Elhuyar Fundazioa
This Scottish engineer was born on January 19, 1736 in Greenock, Renfrew. Her mother died as a young woman and she was dedicated to health.
His father was a rich merchant, but economically he didn't work well in James's youth. Then the young Watt went to England and began working in London at the age of seventeen. There he spent a year studying how the measuring devices were made.
In 1756 he returned to Scotland with the intention of starting to manufacture machines on his own in Glasgow. However, the City Council did not allow him to study because he had not spent enough time. Then he had the opportunity to work at the university because he did not depend on the city council.
At the University of Glasgow he met Joseph Black and received from him many discoveries for the heat generation of evaporation. As a result, it occurred to him to improve the machines that circulated with water vapor. Savery and Newcomen had invented several machines to operate water pumps, but their performance was very low.
In 1764 a London mechanic, unable to repair, left in the hands of Watt a Newcomen perfumery machine that was sent to the University. James repaired the machine, but it also occurred to him to improve it. In the Newcomen machine, the steam chamber had to cool to condense the steam and thus form the vacuum. Then the chamber was filled with steam, but being cold it took many initial vapors to reheat the chamber. The loft was heated, cooled with water and heated again with a lot of energy.

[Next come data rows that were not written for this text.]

(* ===== verification/Vbell.v ===== *)
(** * Virtual doorbells (ntrdma_dev.h, ntrdma_vbell.h, ntrdma_vbell.c)

    A peer rings by writing a new sequence number into an array of this side;
    the interrupt work compares each number with the one it has seen (the
    head's) and runs the callbacks of the doorbells armed on that head.  Each
    function holds the head's lock from beginning to end, so it is one step of
    the model; the callbacks it runs are logged in order. *)

From stdpp Require Import gmap.
From S2P Require Import Prelude Kernel Ntc.
Import Ntc.

Module Vbell.

Definition NTRDMA_DEV_VBELL_COUNT : Z := 1024.
Definition NTRDMA_DEV_VBELL_START : Z := 8.

(** ** Data *)

Record ntrdma_vbell := mk_vbell {
  vb_idx : nat;
  vb_seq : Z;
  vb_arm : bool;
  vb_enabled : bool;
  vb_alive : bool }.

(** [list] holds the names of the armed doorbells. *)
Record ntrdma_vbell_head := mk_head {
  vh_list : list nat;
  vh_seq : Z;
  vh_enabled : bool }.

Record ntrdma_peer_vbell := mk_peer { pv_seq : Z; pv_enabled : bool }.

(** The heads of a device, its doorbells by name, and the callbacks run. *)
Record vbells := mk_vbells {
  vs_heads : list ntrdma_vbell_head;
  vs_bells : gmap nat ntrdma_vbell;
  vs_fired : list nat }.

Definition ntrdma_vbell_init (idx : nat) : ntrdma_vbell := mk_vbell idx 0 false true true.
Definition ntrdma_vbell_head_init : ntrdma_vbell_head := mk_head [] 0 false.
Definition ntrdma_peer_vbell_init : ntrdma_peer_vbell := mk_peer 0 false.
Definition ntrdma_peer_vbell_enable (p : ntrdma_peer_vbell) : ntrdma_peer_vbell :=
  mk_peer (pv_seq p) true.
Definition ntrdma_peer_vbell_disable (p : ntrdma_peer_vbell) : ntrdma_peer_vbell :=
  mk_peer (pv_seq p) false.

(** ** One doorbell *)

Definition vs_set_bell (id : nat) (v : ntrdma_vbell) (s : vbells) : vbells :=
  mk_vbells (vs_heads s) (<[id := v]> (vs_bells s)) (vs_fired s).
Definition vs_set_head (i : nat) (h : ntrdma_vbell_head) (s : vbells) : vbells :=
  mk_vbells (<[i := h]> (vs_heads s)) (vs_bells s) (vs_fired s).
Definition vs_call (id : nat) (s : vbells) : vbells :=
  mk_vbells (vs_heads s) (vs_bells s) (vs_fired s ++ [id]).

Definition list_del (id : nat) (l : list nat) : list nat := filter (λ x, x ≠ id) l.
Definition head_del (id : nat) (h : ntrdma_vbell_head) : ntrdma_vbell_head :=
  mk_head (list_del id (vh_list h)) (vh_seq h) (vh_enabled h).
Definition head_add_tail (id : nat) (h : ntrdma_vbell_head) : ntrdma_vbell_head :=
  mk_head (vh_list h ++ [id]) (vh_seq h) (vh_enabled h).

Definition vb_set (seq : Z) (arm enabled alive : bool) (v : ntrdma_vbell) : ntrdma_vbell :=
  mk_vbell (vb_idx v) seq arm enabled alive.

(** A function on a doorbell and its head; a name that does not exist has no
    counterpart in the code. *)
Definition with_vbell (id : nat) (f : ntrdma_vbell → ntrdma_vbell_head → Z * vbells)
    (s : vbells) : Z * vbells :=
  match vs_bells s !! id with
  | None => (- EINVAL, s)
  | Some v =>
      match vs_heads s !! vb_idx v with
      | None => (- EINVAL, s)
      | Some h => f v h
      end
  end.

Definition ntrdma_vbell_enable (id : nat) (s : vbells) : vbells :=
  snd (with_vbell id (λ v _,
    (0, vs_set_bell id (vb_set (vb_seq v) (vb_arm v) true (vb_alive v) v) s)) s).

Definition ntrdma_vbell_disable (id : nat) (s : vbells) : vbells :=
  snd (with_vbell id (λ v _,
    (0, vs_set_bell id (vb_set (vb_seq v) (vb_arm v) false (vb_alive v) v) s)) s).

Definition ntrdma_vbell_del (id : nat) (s : vbells) : vbells :=
  snd (with_vbell id (λ v h,
    (0, if negb (vb_arm v) then vs_set_bell id (vb_set (vb_seq v) (vb_arm v) false false v) s
        else vs_set_head (vb_idx v) (head_del id h)
               (vs_set_bell id (vb_set (vb_seq v) false false false v) s))) s).

Definition ntrdma_vbell_clear (id : nat) (s : vbells) : vbells :=
  snd (with_vbell id (λ v h,
    (0, vs_set_bell id (vb_set (vh_seq h) (vb_arm v) (vb_enabled v) (vb_alive v) v) s)) s).

Definition ntrdma_vbell_readd (id : nat) (s : vbells) : Z * vbells :=
  with_vbell id (λ v h,
    if negb (vb_alive v) then (- EINVAL, s)
    else if vb_arm v then (0, s)
    else if negb (vb_seq v =? vh_seq h) then
      (0, vs_call id (vs_set_bell id (vb_set (vh_seq h) (vb_arm v) (vb_enabled v) (vb_alive v) v) s))
    else
      (0, vs_set_head (vb_idx v) (head_add_tail id h)
            (vs_set_bell id (vb_set (vb_seq v) true (vb_enabled v) (vb_alive v) v) s))) s.

Definition ntrdma_vbell_add_clear (id : nat) (s : vbells) : Z * vbells :=
  with_vbell id (λ v h,
    if negb (vb_alive v) then (- EINVAL, s)
    else if vb_arm v then (0, s)
    else
      (0, vs_set_head (vb_idx v) (head_add_tail id h)
            (vs_set_bell id (vb_set (vh_seq h) true (vb_enabled v) (vb_alive v) v) s))) s.

Definition ntrdma_vbell_trigger (id : nat) (s : vbells) : Z * vbells :=
  with_vbell id (λ v h,
    if negb (vb_enabled v) then (- EINVAL, s)
    else
      let s := if vb_arm v then vs_set_head (vb_idx v) (head_del id h) s else s in
      (0, vs_call id (vs_set_bell id (vb_set (vh_seq h) false (vb_enabled v) (vb_alive v) v) s))) s.

(** ** Heads *)

(** One turn of the loop of [ntrdma_vbell_head_fire_locked]. *)
Definition fire_one (i : nat) (id : nat) (s : vbells) : vbells :=
  match vs_bells s !! id, vs_heads s !! i with
  | Some v, Some h =>
      if negb (vb_enabled v) then s
      else
        vs_call id (vs_set_bell id (vb_set (vh_seq h) false (vb_enabled v) (vb_alive v) v)
                      (vs_set_head i (head_del id h) s))
  | _, _ => s
  end.

Definition ntrdma_vbell_head_fire_locked (i : nat) (s : vbells) : vbells :=
  match vs_heads s !! i with
  | None => s
  | Some h => foldl (λ s id, fire_one i id s) s (vh_list h)
  end.

Definition ntrdma_vbell_head_fire (i : nat) (vbell_val : Z) (s : vbells) : vbells :=
  match vs_heads s !! i with
  | None => s
  | Some h =>
      if negb (vh_enabled h) then s
      else if vh_seq h =? vbell_val then s
      else
        ntrdma_vbell_head_fire_locked i
          (vs_set_head i (mk_head (vh_list h) vbell_val (vh_enabled h)) s)
  end.

Definition ntrdma_vbell_head_enable (i : nat) (s : vbells) : vbells :=
  match vs_heads s !! i with
  | None => s
  | Some h =>
      ntrdma_vbell_head_fire_locked i (vs_set_head i (mk_head (vh_list h) (vh_seq h) true) s)
  end.

Definition ntrdma_vbell_head_disable (i : nat) (s : vbells) : vbells :=
  match vs_heads s !! i with
  | None => s
  | Some h =>
      ntrdma_vbell_head_fire_locked i (vs_set_head i (mk_head (vh_list h) 0 false) s)
  end.

(** ** The device *)

Record ntrdma_dev_vbell := mk_dev_vbell {
  dv_enable : bool;
  dv_count : Z;
  dv_start : Z;
  dv_next : Z;
  dv_vec : vbells;
  dv_buf : list Z;
  dv_peer : list ntrdma_peer_vbell;
  dv_peer_buf : ntc_remote_buf;
  dv_peer_count : Z }.

Definition dv_set_vec (s : vbells) (d : ntrdma_dev_vbell) : ntrdma_dev_vbell :=
  mk_dev_vbell (dv_enable d) (dv_count d) (dv_start d) (dv_next d) s (dv_buf d)
    (dv_peer d) (dv_peer_buf d) (dv_peer_count d).

Definition dv_set_next (n : Z) (d : ntrdma_dev_vbell) : ntrdma_dev_vbell :=
  mk_dev_vbell (dv_enable d) (dv_count d) (dv_start d) n (dv_vec d) (dv_buf d)
    (dv_peer d) (dv_peer_buf d) (dv_peer_count d).

Definition dv_set_peer (p : list ntrdma_peer_vbell) (d : ntrdma_dev_vbell) : ntrdma_dev_vbell :=
  mk_dev_vbell (dv_enable d) (dv_count d) (dv_start d) (dv_next d) (dv_vec d) (dv_buf d)
    p (dv_peer_buf d) (dv_peer_count d).

(** [alloc_vec] and [alloc_buf] are the outcomes of the two allocations. *)
Definition ntrdma_dev_vbell_init (vbell_count vbell_start : Z) (alloc_vec : bool) (alloc_buf : Z)
  : Z * option ntrdma_dev_vbell :=
  if negb alloc_vec then (- ENOMEM, None)
  else if alloc_buf <? 0 then (alloc_buf, None)
  else
    (0, Some (mk_dev_vbell false vbell_count vbell_start 0
                (mk_vbells (replicate (Z.to_nat vbell_count) ntrdma_vbell_head_init) ∅ [])
                (replicate (Z.to_nat vbell_count) 0)
                (replicate (Z.to_nat NTRDMA_DEV_VBELL_COUNT) ntrdma_peer_vbell_init)
                ntc_remote_buf_clear 0)).

(** [next] is a 32 bit atomic counter. *)
Definition ntrdma_dev_vbell_next (d : ntrdma_dev_vbell) : Z * ntrdma_dev_vbell :=
  let next := u32 (dv_next d + 1) in
  let idx := u32 (next - 1) in
  (u32 (dv_start d + idx mod u32 (dv_count d - dv_start d)), dv_set_next next d).

(** The loops over the heads. *)
Definition for_heads (f : nat → vbells → vbells) (count : Z) (s : vbells) : vbells :=
  foldl (λ s i, f i s) s (seq 0 (Z.to_nat count)).

(** The loops over the peer's doorbells; [None] is an index outside the array
    of [NTRDMA_DEV_VBELL_COUNT] elements. *)
Definition for_peers (f : ntrdma_peer_vbell → ntrdma_peer_vbell) (count : Z)
    (l : list ntrdma_peer_vbell) : option (list ntrdma_peer_vbell) :=
  if Z.of_nat (length l) <? count then None
  else Some ((f <$> take (Z.to_nat count) l) ++ drop (Z.to_nat count) l).

Section Device.
Context `{K : Kernel}.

Watt introduced another camera (condenser) in the cycle. One chamber (cylinder) was always hot and the other was always cold. Cooling and heating were carried out simultaneously in two zones.
By 1769 Watt had achieved a better and faster machine than Newap. Other improvements built into your machine. On both sides of the piston (and not at the same time) steam was introduced by pre-entering atmospheric pressure. By entering the steam on both sides and condensing, atmospheric pressure caused a rapid displacement of the plunger on both sides.
In 1774 he met with capitalist Matthew Boulton to manufacture and sell his steam engines.
It can be said that in 1784 he used steam to heat the office and invented steam heating.
Between 1780 and 1790 he invented more mechanisms to turn the rectilinear movement of the piston into turning motion. Therefore, with rectilinear and rotating motion, their steam engines could be used in numerous activities. Soon they started in the boilers to operate the bellows that generated the air stream of the oven and activate the gabies that ordered the mineral.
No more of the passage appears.